Chinese Foreign Minister Wang Yi met Wong on the sidelines of the G20 meeting in Bali on Friday evening, the first meeting between foreign ministers of the major trading partners in three years.
"We both recognised it is a first step," Wong told reporters after the meeting.
She had raised the cases of detained Australian journalists Cheng Lei and Yang Hengjun, and the "trade blockages" China has imposed on Australian products, she said.
"It remains the government's position that those trade blockages should be removed," she said.
China is Australia's largest trading partner and the biggest customer for its iron ore, but relations have deteriorated in recent years.
China imposed trade sanctions on Australian products ranging from coal to seafood and wine in response to policies and decisions such as Canberra's call for an investigation into the origins of COVID-19, its 5G network ban on Huawei, and foreign interference investigations.
Beijing has called for Australia to take "concrete actions" to restart the relationship.

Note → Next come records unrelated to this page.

(* ===== verification/Durability.v ===== *)
(** * The durability subsystem

    Receipts ([durability/receipt.rs]), spatial diversity
    ([durability/spatial.rs]), the Tier-1 quorum ([durability/quorum.rs]),
    beacon-attested location ([durability/anchor.rs]), the subsystem that ties
    them to the cloud queue ([durability/mod.rs]) and the three places of
    [api/mod.rs] that drive it: the inbound receipt, the cloud sync cycle and
    the beacon monitor.

    [f64] is IEEE 754 binary64 as specified by the [SpecFloat] library.  The
    listener of tier changes is the list of transitions an operation emits.  The
    clock is an argument. *)

From Stdlib Require Import SpecFloat.
From S2P Require Import Prelude Types Kahn Identity CloudQueue.

Module Receipt.
Section Receipt.
Context `{!Ed25519}.

Record BeaconToken := mkToken {
  beacon_did : Did;
  beacon_signature : Ed25519Signature;
  epoch : Z;
  location_claim : string;
  token_issued_at : Z
}.

Record DurabilityReceipt := mkReceipt {
  receipt_id : ReceiptId;
  state_hash : N;
  issuer_did : Did;
  issuer_signature : Ed25519Signature;
  spatial_tag : option string;
  beacon_token : option BeaconToken;
  issued_at : Z
}.

Definition receipt_signing_payload (state_hash : N) (receipt_id : ReceiptId) : bytes :=
  be_bytes 32 state_hash ++ be_bytes 16 receipt_id.

Definition verify_receipt (receipt : DurabilityReceipt) (issuer_public_key : bytes)
    (expected_state_hash : N) : Res unit :=
  if negb (state_hash receipt =? expected_state_hash)%N
  then Err (SignatureVerificationFailed "state-hash mismatch")
  else
    map_err (fun _ => SignatureVerificationFailed "receipt signature invalid")
      (Keypair.verify issuer_public_key
        (receipt_signing_payload (state_hash receipt) (receipt_id receipt))
        (issuer_signature receipt)).

Lemma verify_receipt_ok r pk h :
  verify_receipt r pk h = Ok tt <->
  state_hash r = h /\
  Keypair.verify pk (receipt_signing_payload h (receipt_id r)) (issuer_signature r) = Ok tt.
Proof.
  unfold verify_receipt. destruct (N.eqb_spec (state_hash r) h) as [<-|Hne]; simpl; [|naive_solver].
  destruct (Keypair.verify _ _ _) as [[]|e]; naive_solver.
Qed.
End Receipt.
End Receipt.

Module Spatial.

(** [f64] *)
Abbreviation f64 := spec_float.
Definition f64_of_usize (n : nat) : f64 := binary_normalize 53 1024 (Z.of_nat n) 0 false.
Definition f64_div (x y : f64) : f64 := SFdiv 53 1024 x y.
Definition f64_gt (x y : f64) : bool := SFltb y x.

Record SpatialDiversityTracker := mkSpatial {
  tag_counts : gmap string nat;
  untagged : nat
}.

Definition new : SpatialDiversityTracker := mkSpatial ∅ 0.

Definition add (t : SpatialDiversityTracker) (spatial_tag : option string)
  : SpatialDiversityTracker :=
  match spatial_tag with
  | Some tag => mkSpatial (<[tag := S (default O (tag_counts t !! tag))]> (tag_counts t)) (untagged t)
  | None => mkSpatial (tag_counts t) (S (untagged t))
  end.

Definition distinct_tag_count (t : SpatialDiversityTracker) : nat := size (tag_counts t).

Definition tagged_receipt_count (t : SpatialDiversityTracker) : nat :=
  map_fold (fun _ count acc => (count + acc)%nat) O (tag_counts t).

(** [count as f64 / total_receipts as f64 > max_single_sector_fraction] *)
Definition over_represented (max_single_sector_fraction : f64) (total_receipts count : nat) : bool :=
  f64_gt (f64_div (f64_of_usize count) (f64_of_usize total_receipts)) max_single_sector_fraction.

Definition satisfies_diversity `{!HashIter string nat} (t : SpatialDiversityTracker)
    (min_tags : nat) (max_single_sector_fraction : f64) (total_receipts : nat) : Res bool :=
  let distinct := distinct_tag_count t in
  if (distinct <? min_tags)%nat then Ok true
  else if (total_receipts =? 0)%nat then Ok false
  else Ok (forallb (fun e => negb (over_represented max_single_sector_fraction total_receipts e.2))
             (hm_iter (tag_counts t))).
End Spatial.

"We are a government that has made certain decisions on the basis of our national interests and our national security and our sovereignty and we won't be resiling from those," Wong said.
It was in Australia's and China's interests for the relationship to be stabilised, however "that's going to take time," she added.
Chinese foreign ministry spokesman Zhao Lijian told reporters ahead of the meeting on Friday that "a sound and steady China-Australia relationship is in the interests of both peoples".
"A steady and healthy political relationship is the prerequisite and guarantee for practical cooperation. There is no auto-pilot mode for improving China-Australia relations," he said at a regular briefing in Beijing.
The meeting between Australia and China in Bali comes days ahead of a Pacific islands leaders' meeting in Fiji. China's push to extend its security ties in the South Pacific, which is opposed by Australia, will be discussed at the meeting in Fiji.
The "frank" discussion with Wang also covered the security and stability of the region, Wong said.
On Friday, Australia's Prime Minister Anthony Albanese said the Pacific region was in a period of strategic competition and China had become "more aggressive".
"Australia’s position is that we will continue to engage and co-operate, we want to co-operate with China where we can. But we will stand up for Australian values when we must," he told reporters in Sydney.